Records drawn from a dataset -
(* ===== verification/Suite.v ===== *)
(** A suite from end to end: the default registry ([src/pkg/clusterprovider/registry]) with the
    DVP and the Commander provider behind it, [Connect] and [Close] of the SDK. Both providers
    keep [ProviderLaws], so what the SDK promises holds whichever of them the mode selects. *)
From S2P Require Import CommanderApi Prelude Errors Retry Lease LeaseSafety Kube Timeout Config DvpConfig Deckhouse Virt Disks Provision Remote Connect Deps Install Join DvpProvider E2E Commander CommanderSafety.

Local Open Scope Z_scope.
Local Open Scope go_scope.

(** The error of an operation that waits. *)
Definition act_error {W} (m : act W unit) : M W (option (option error)) :=
  let! r := m in
  mret match r with
       | None => None
       | Some (Err e) => Some (Some e)
       | Some (Ok _) => Some None
       end.

Section Suite.
Context {W : Type} `{AE : ApiErrors, CX : Ctx W, TM : !Timeout W, R : Remote W, LC : LeaseCalls W}.
Context `{HT : Http W, JS : Json, CF : ClientFactory W}.
Context `{NC : Kube.Client W Node, DPC : Kube.Client W Deployment, SC : Kube.Client W Secret}.
Context `{NG : Kube.Client W NodeGroup, NS : Kube.Client W NamespaceObj, NA : Kube.Client W NodeAddresses}.
Context `{MCC : Kube.Client W ModuleConfigSpec, MPC : Kube.Client W ModulePullOverrideSpec}.
Context `{MS : Kube.Client W Module_, IC : Kube.Client W ClusterVirtualImage}.
Context `{VD : Kube.Client W VirtualDisk, VB : Kube.Client W VMBDA, VM : Kube.Client W VirtualMachine}.
Context `{VC : Kube.Client W VirtualMachineClass}.
Context {RestConfig ApiConfig : Type}.
(** Calls of other packages: clientcmd, client-go, the virtualization client, YAML, JSON,
    quantities, SHA-256, the clock, the operating system. *)
Context (clientcmd_Load : string -> result ApiConfig).
Context (ClientConfig : ApiConfig -> option string -> result RestConfig).
Context (NewForConfig dynamicNewForConfig NewDiscovery : RestConfig -> option error).
Context (ServerVersion newClientset newVirtClient : RestConfig -> M W (option error)).
Context (now : M W Z) (discover : M W (list (option APIResourceList) * option error)).
Context (marshal_cfg : Dhctl.dhctlSSHConfigManifest -> result string).
Context (marshal_host : Dhctl.dhctlSSHHostManifest -> result string).
Context (execute_template : Bootstrap.bootstrapParams -> result string).
Context (unmarshalValues : string -> result (option (gmap string json))).
Context (ParseQuantity : string -> result Z) (ParseSize : string -> option Z) (fmtQuantity : Z -> string).
Context (sha256hex : string -> string) (publicKeyOf : string -> string -> result string).
Context (range : gmap string Z -> list (string * Z)) (order : forall T, list T -> list T).
Context (getenv : string -> string) (home : result string) (readFile : string -> result string).
Context (readCA : string -> result bool).
(** [config.LoadClusterDefinition], and [env.Parse] for the settings of either provider. *)
Context (load : string -> result ClusterDefinition).
Context (parseDvp : gmap string string -> result DvpConfig.Config).
Context (parseCommander : gmap string string -> result Commander.Config).
Context (parse : gmap string string -> result ClusterConfig) (environ : gmap string string).
Context (env : Env) (formatRFC3339 : Z -> string) (fuel : nat).

(** *** The DVP provider behind the interface *)

Definition dvp_disks (dvpConf : DvpConfig.Config) : DiskManager W :=
  let ns := Namespace dvpConf in
  let sc := StorageClass dvpConf in
  mkDiskManager
    (CreateDisk fmtQuantity ns sc vmProvisionPollInterval fuel)
    (DeleteDisk ns vmProvisionPollInterval fuel)
    (AttachDisk sha256hex ns vmProvisionPollInterval fuel)
    (DetachDisk sha256hex ns vmProvisionPollInterval fuel)
    (ResizeDisk ParseSize fmtQuantity ns vmProvisionPollInterval fuel).

(** [ConnectTestCluster] of the DVP provider with all the fields of its result. *)
Definition dvp_connect (d : deps W RestConfig) (dvpConf : DvpConfig.Config) (creds : DvpConfig.Credentials)
    (loaded : result ClusterDefinition) : M W (result (Connection W RestConfig)) :=
  let! connected := DvpProvider.ConnectTestCluster d dvpConf loaded in
  mret match connected with
       | Err err => Err err
       | Ok (target, cleanup) =>
           Ok (mkConnection (Some target) (Some (dvpNodeExecutor_Exec dvpConf creds))
                 (Some (dvp_disks dvpConf)) (Some cleanup))
       end.

Definition NewDVPProvider (cfg : ClusterConfig) : result (Provider W RestConfig) :=
  match DvpConfig.LoadConfig parseDvp environ with
  | Err err => Err err
  | Ok dvpConf =>
      match DvpConfig.Resolve getenv home readFile dvpConf with
      | Err err => Err (ErrorfW "resolving credentials: " err "")
      | Ok creds =>
          let d := default_deps NewForConfig ServerVersion fuel sha256hex ParseQuantity order dvpConf
                     clientcmd_Load ClientConfig newVirtClient creds in
          let loaded := load (ClusterBootstrapConfigPath cfg) in
          Ok (mkProvider ModeDVP
                (let! r := act_error (DvpProvider.Bootstrap NewForConfig ServerVersion fuel marshal_cfg
                             marshal_host execute_template now order d dvpConf creds loaded
                             (publicKeyOf (DvpConfig.SSHKey creds) (DvpConfig.SSHPassphrase dvpConf))) in
                 mret (Returns <$> r))
                (act_error (DvpProvider.Remove d dvpConf))
                (dvp_connect d dvpConf creds loaded))
      end
  end.

Definition NewCommanderProvider_ (cfg : ClusterConfig) : result (Provider W RestConfig) :=
  match NewCommanderProvider readCA (parseCommander environ) cfg with
  | Err err => Err err
  | Ok p => Ok (commander_provider clientcmd_Load ClientConfig NewForConfig NewDiscovery now discover
                  range order getenv home readFile unmarshalValues
                  (load (ClusterBootstrapConfigPath cfg)) fuel p)
  end.

Definition DefaultRegistry : Registry (P := Provider W RestConfig) :=
  NewRegistry NewDVPProvider NewCommanderProvider_.

Definition suite_connect (binary : string) (opts : list (connectOptions -> connectOptions))
    : M W (option (ending (result (Cluster (W := W) (RestConfig := RestConfig))))) :=
  E2E.Connect NewForConfig dynamicNewForConfig newClientset env formatRFC3339 fuel parse environ
    DefaultRegistry binary opts.

(** *** What the suite may rely on *)

Context `{RL : !RemoteLaws W, CC : !CalmCtx W, CT : !CalmTimeout W, CH : !CalmHttp W, CL : !CalmLease W}.
Context `{CCF : !CalmFactory W, CN : !CalmClient W Node, CD : !CalmClient W Deployment}.
Context `{CS : !CalmClient W Secret, CNG : !CalmClient W NodeGroup, CNS : !CalmClient W NamespaceObj}.
Context `{CNA : !CalmClient W NodeAddresses, CMC : !CalmClient W ModuleConfigSpec}.
Context `{CMP : !CalmClient W ModulePullOverrideSpec, CMS : !CalmClient W Module_}.
Context `{CI : !CalmClient W ClusterVirtualImage, CVD : !CalmClient W VirtualDisk}.
Context `{CVM : !CalmClient W VirtualMachine, CVC : !CalmClient W VirtualMachineClass}.
Context (ServerVersion_calm : forall cfg, calm (ServerVersion cfg)).
Context (newClientset_calm : forall cfg, calm (newClientset cfg)).
Context (newVirtClient_calm : forall cfg, calm (newVirtClient cfg)).

Lemma dvp_connect_laws d `{!DepsLaws d} dvpConf creds loaded bootstrap remove :
  ProviderLaws (mkProvider ModeDVP bootstrap remove (dvp_connect d dvpConf creds loaded)).
Proof.
  split. intros w r w' H. cbn in H. unfold dvp_connect in H. mstep H as [connected w1] E.
  destruct (connect_test_cluster_opens d dvpConf loaded w _ _ E) as [_ Hc]. injection H as <- <-.
  destruct connected as [[target cleanup]|err]; [|done]. cbn.
  split; [by eexists|]. split; [by eexists|]. by exists cleanup.
Qed.

(** Every provider of the default registry keeps the contract. *)
Lemma default_registry_laws mode constructor cfg p :
  DefaultRegistry !! mode = Some constructor -> constructor cfg = Ok p -> ProviderLaws p.
Proof.
  unfold DefaultRegistry, NewRegistry. intros H Hp.
  destruct (decide (mode = ModeDVP)) as [->|Hne].
  - rewrite lookup_insert_eq in H. injection H as <-. unfold NewDVPProvider in Hp.
    destruct (DvpConfig.LoadConfig _ _) as [dvpConf|]; [|done].
    destruct (DvpConfig.Resolve _ _ _ _) as [creds|]; [|done]. injection Hp as <-.
    apply dvp_connect_laws. by apply default_deps_laws.
  - rewrite lookup_insert_ne in H; [done|].
    rewrite lookup_insert_Some lookup_empty in H. destruct H as [[_ <-]|[_ ?]]; [|done].
    unfold NewCommanderProvider_ in Hp. destruct (NewCommanderProvider _ _ _) as [q|]; [|done].
    injection Hp as <-. apply _.
Qed.

End Suite.

(** ** A suite in memory *)
Definition wideApi : Type :=
  lab * LeaseServer.mem * memWorld NodeAddresses * memWorld ModuleConfigSpec *
  memWorld ModulePullOverrideSpec * memWorld Module_ * memWorld Node * memWorld Deployment *
  memWorld Secret * memWorld NodeGroup * memWorld NamespaceObj * memWorld ClusterVirtualImage *
  memWorld VirtualDisk * memWorld VMBDA * memWorld VirtualMachine * memWorld VirtualMachineClass.
Definition wideWorld : Type := wideApi * remoteHosts.

Definition wide : wideWorld :=
  ((mkLab true 8, LeaseServer.mkMem None 0 0 0, holding ∅, holding ∅, holding ∅, holding ∅,
    holding {["master-0" := mkKubeNode {["node-role.kubernetes.io/control-plane" := ""]}
                              [ready_condition "Ready"]]},
    holding {[ref deckhouseNamespace deckhouseDeploymentName := mkDeployment [ready_condition "Available"]]},
    holding ∅, holding ∅, holding ∅, holding ∅, holding ∅, holding ∅,
    holding {["master-0" := running_vm "10.0.0.1"]}, holding ∅),
   lab_hosts).

Definition wide_suite (mode : string) : M wideWorld (option (ending (result Cluster))) :=
  suite_connect (W := wideWorld) (JS := lab_json) (fun k => Ok k)
    (fun k server => Ok (default k server)) (fun _ => None) (fun _ => None) (fun _ => None)
    (fun _ => mret (Some (Errorf "no route to host"))) (fun _ => mret None) (fun _ => mret None) (mret 0)
    (mret ([], None)) (fun _ => Ok "") (fun _ => Ok "") (fun _ => Ok "") lab_unmarshal (fun _ => Ok 4)
    (fun _ => Some 4) (fun _ => "") (fun s => s) (fun _ _ => Ok "ssh-ed25519") map_to_list (fun T l => l)
    (fun _ => "") (Ok "/root") (fun _ => Ok "file") (fun _ => Ok true) (fun _ => Ok small_cluster)
    (fun _ => Ok test_conf) (fun _ => Ok (lab_conf "{}"))
    (fun _ => Ok (mkClusterConfig mode "cluster.yml")) ∅ suite_env (fun _ => "now") 9 "suite.test" [].

Definition connected (r : option (ending (result (Cluster (W := wideWorld) (RestConfig := string))))) : bool :=
  match r with Some (Returns (Ok _)) => true | _ => false end.

Example both_providers_connect :
  connected (wide_suite ModeCommander wide).1 = true /\ connected (wide_suite ModeDVP wide).1 = true /\
  size (open_conns (wide_suite ModeCommander wide).2) = 2%nat /\
  size (open_conns (wide_suite ModeDVP wide).2) = 4%nat.
Proof. vm_compute. done. Qed.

Task goal - Nothing beyond the line containing "Section Suite." is to be output; the lines above, from the first one onward to that line, are to be transcribed exactly.

Answer box -
(* ===== verification/Suite.v ===== *)
(** A suite from end to end: the default registry ([src/pkg/clusterprovider/registry]) with the
    DVP and the Commander provider behind it, [Connect] and [Close] of the SDK. Both providers
    keep [ProviderLaws], so what the SDK promises holds whichever of them the mode selects. *)
From S2P Require Import CommanderApi Prelude Errors Retry Lease LeaseSafety Kube Timeout Config DvpConfig Deckhouse Virt Disks Provision Remote Connect Deps Install Join DvpProvider E2E Commander CommanderSafety.

Local Open Scope Z_scope.
Local Open Scope go_scope.

(** The error of an operation that waits. *)
Definition act_error {W} (m : act W unit) : M W (option (option error)) :=
  let! r := m in
  mret match r with
       | None => None
       | Some (Err e) => Some (Some e)
       | Some (Ok _) => Some None
       end.

Section Suite.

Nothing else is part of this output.